> [Task statement]:
Go to the line below containing "length (ctx_block c1)" and print exactly from there through the line containing "let block := rest ++ take k data in", both included. Print nothing else.

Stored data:
- - -

Lemma ctx_block_set_fill c block how total : ctx_block (set_fill c block how total) = block.
Proof. reflexivity. Qed.

Lemma memcpy_inside block off ptr n :
  0 <= off -> 0 <= n -> off + n <= Z.of_nat (length block) -> n <= Z.of_nat (length ptr) ->
  block_memcpy block off ptr n =
    Some (take (Z.to_nat off) block ++ take (Z.to_nat n) ptr ++ drop (Z.to_nat (off + n)) block).
Proof. intros. unfold block_memcpy. zbool; try lia. done. Qed.

(** A partial fill: the new bytes fit the block without completing it. *)
Lemma fill_partial c m bl rest data :
  absorbed_as c m bl rest -> (length rest + length data < 64)%nat ->
  exists block,
    block_memcpy (ctx_block c) (ctx_how_many_in_block c) data (Z.of_nat (length data)) = Some block
    /\ absorbed_as (set_fill c block (ctx_how_many_in_block c + Z.of_nat (length data))
         (ctx_running_total c +u32 Z.of_nat (length data))) (m ++ data) bl (rest ++ data).
Proof.
  intros [Hs Hb Hr Hh Hp Hl Hw Hash Ht] Hlt. eexists. split.
  { apply memcpy_inside; lia. }
  rewrite Hh, Nat2Z.id, Hp, Nat2Z.id, firstn_all.
  constructor; cbn [set_fill ctx_how_many_in_block ctx_block ctx_words ctx_running_total]; try done.
  - by rewrite Hs, app_assoc.
  - by rewrite length_app.
  - by rewrite length_app, Nat2Z.inj_add.
  - rewrite app_assoc, take_app_le, firstn_all by lia. done.
  - rewrite !length_app, length_drop. lia.
  - rewrite Ht, length_app. unfold u32. rewrite Nat2Z.inj_add, Zplus_mod_idemp_l. done.
Qed.

(** The context after a completed block [block] was compressed into [c1]. *)
Lemma block_done c c1 m bl rest new block :
  absorbed_as c m bl rest -> block = rest ++ new -> length block = 64%nat ->
  ctx_hash c1 = compress (ctx_hash c) block -> length (ctx_words c1) = 80%nat ->
  length (ctx_block c1) = 64%nat -> ctx_running_total c1 = ctx_running_total c ->
  absorbed_as (set_fill c1 (ctx_block c1) 0 (ctx_running_total c1 +u32 Z.of_nat (length new)))
    (m ++ new) (bl ++ [block]) [].
Proof.
  intros [Hs Hb Hr Hh Hp Hl Hw Hash Ht] -> H64 E1 E2 E3 E5. constructor.
  - rewrite concat_app, app_nil_r, Hs. cbn [concat]. by rewrite app_nil_r, app_assoc.
  - apply Forall_app. split; [exact Hb | by constructor].
  - simpl. lia.
  - reflexivity.
  - apply take_0.
  - exact E3.
  - exact E2.
  - rewrite foldl_app. cbn [foldl]. rewrite <- Hash. exact E1.
  - cbn [set_fill ctx_running_total]. rewrite E5, Ht, length_app.
    unfold u32. by rewrite Nat2Z.inj_add, Zplus_mod_idemp_l.
Qed.

(** A completing fill: the first [64 - how] new bytes make a block, which is
    compressed. *)
Lemma fill_block c m bl rest data :
  absorbed_as c m bl rest -> (64 - length rest <= length data)%nat ->
  let k := (64 - length rest)%nat in
  let block := rest ++ take k data in
  block_memcpy (ctx_block c) (ctx_how_many_in_block c) data (Z.of_nat k) = Some block
  /\ forall c1, c1 = sctp_sha1_process_a_block
                      (set_fill c block (ctx_how_many_in_block c) (ctx_running_total c)) block ->
     absorbed_as (set_fill c1 (ctx_block c1) 0 (ctx_running_total c1 +u32 Z.of_nat k))
       (m ++ take k data) (bl ++ [block]) [].
Proof.
  intros Hab Hge k block. pose proof Hab as [Hs Hb Hr Hh Hp Hl Hw Hash Ht].
  assert (length block = 64%nat) as H64.
  { unfold block. rewrite length_app, length_take. lia. }
  split.
  { rewrite memcpy_inside by lia. rewrite Hh, Nat2Z.id, Hp, Nat2Z.id.
    rewrite (drop_ge (ctx_block c)), app_nil_r by lia. done. }
  intros c1 Hc1.
  pose proof (process_a_block_compress
    (set_fill c block (ctx_how_many_in_block c) (ctx_running_total c)) block Hw) as E.
  cbv zeta in E. rewrite <- Hc1 in E. clear Hc1. destruct E as (E1&E2&E3&E4&E5).
  replace k with (length (take k data)) at 1 by (rewrite length_take_le; lia).
  apply (block_done c c1 m bl rest); [exact Hab | reflexivity | exact H64 | exact E1 | exact E2 | | exact E5].
  rewrite E3. exact H64.
Qed.
(* ===== verification/Tailq.v ===== *)
(** * Intrusive tail queues: the [TAILQ] macros of [sys/queue.h]

    A queue of objects is the list of their keys; the element's own link fields
    belong to the object and are modelled with it, where the code looks at
    them. *)

From S2P Require Import Prelude.

Definition TAILQ_FIRST (l : list nat) : option nat := head l.
Definition TAILQ_LAST (l : list nat) : option nat := last l.
Definition TAILQ_EMPTY (l : list nat) : bool := match l with [] => true | _ => false end.

(** The successor of an entry; an entry with cleared links has none. *)
Fixpoint TAILQ_NEXT (l : list nat) (p : nat) : option nat :=
  match l with
  | [] => None
  | x :: l => if decide (x = p) then head l else TAILQ_NEXT l p
  end.

Fixpoint TAILQ_PREV (l : list nat) (p : nat) : option nat :=
  match l with
  | [] => None
  | x :: l => if decide (head l = Some p) then Some x else TAILQ_PREV l p
  end.

(** Unlinking an entry that is not in the queue is undefined behaviour. *)
Definition TAILQ_REMOVE (l : list nat) (p : nat) : option (list nat) :=
  if decide (p ∈ l) then Some (filter (.≠ p) l) else None.

Definition opt_eqb (a b : option nat) : bool := bool_decide (a = b).

(** ** Lemmas the queue users share *)

Lemma tailq_next_split u x v : x ∉ u -> TAILQ_NEXT (u ++ x :: v) x = head v.
Proof.
  induction u as [|y u IH]; simpl; intros Hx.
  - by rewrite decide_True.
  - apply not_elem_of_cons in Hx as [Hy Hu]. rewrite decide_False by congruence. auto.
Qed.

Lemma tailq_next_in l x y : TAILQ_NEXT l x = Some y -> y ∈ l.
Proof.
  induction l as [|z l IH]; simpl; [done|]. case_decide; intros Hy.
  - apply elem_of_cons. right. destruct l; [done|]. injection Hy as ->. constructor.
  - apply elem_of_cons. auto.
Qed.

Lemma tailq_next_off l x : x ∉ l -> TAILQ_NEXT l x = None.
Proof.
  induction l as [|y l IH]; simpl; [done|]. intros [H1 H2]%not_elem_of_cons.
  rewrite decide_False by congruence. auto.
Qed.

Lemma tailq_remove_in l p : p ∈ l -> TAILQ_REMOVE l p = Some (filter (.≠ p) l).
Proof. intros H. unfold TAILQ_REMOVE. by rewrite decide_True. Qed.

Lemma filter_ne_app (p : nat) (u v : list nat) :
  filter (.≠ p) (u ++ v) = filter (.≠ p) u ++ filter (.≠ p) v.
Proof. apply filter_app. Qed.

Lemma filter_ne_id (p : nat) (l : list nat) : p ∉ l -> filter (.≠ p) l = l.
Proof.
  induction l as [|x l IH]; [done|]. intros [H1 H2]%not_elem_of_cons.
  rewrite filter_cons_True by congruence. by rewrite IH.
Qed.

Lemma filter_ne_split (p : nat) (u v : list nat) :
  p ∉ u -> p ∉ v -> filter (.≠ p) (u ++ p :: v) = u ++ v.
Proof.
  intros Hu Hv. rewrite filter_app, filter_cons_False by tauto.
  by rewrite !filter_ne_id.
Qed.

- - -

> [Solution]:
  length (ctx_block c1) = 64%nat -> ctx_running_total c1 = ctx_running_total c ->
  absorbed_as (set_fill c1 (ctx_block c1) 0 (ctx_running_total c1 +u32 Z.of_nat (length new)))
    (m ++ new) (bl ++ [block]) [].
Proof.
  intros [Hs Hb Hr Hh Hp Hl Hw Hash Ht] -> H64 E1 E2 E3 E5. constructor.
  - rewrite concat_app, app_nil_r, Hs. cbn [concat]. by rewrite app_nil_r, app_assoc.
  - apply Forall_app. split; [exact Hb | by constructor].
  - simpl. lia.
  - reflexivity.
  - apply take_0.
  - exact E3.
  - exact E2.
  - rewrite foldl_app. cbn [foldl]. rewrite <- Hash. exact E1.
  - cbn [set_fill ctx_running_total]. rewrite E5, Ht, length_app.
    unfold u32. by rewrite Nat2Z.inj_add, Zplus_mod_idemp_l.
Qed.

(** A completing fill: the first [64 - how] new bytes make a block, which is
    compressed. *)
Lemma fill_block c m bl rest data :
  absorbed_as c m bl rest -> (64 - length rest <= length data)%nat ->
  let k := (64 - length rest)%nat in
  let block := rest ++ take k data in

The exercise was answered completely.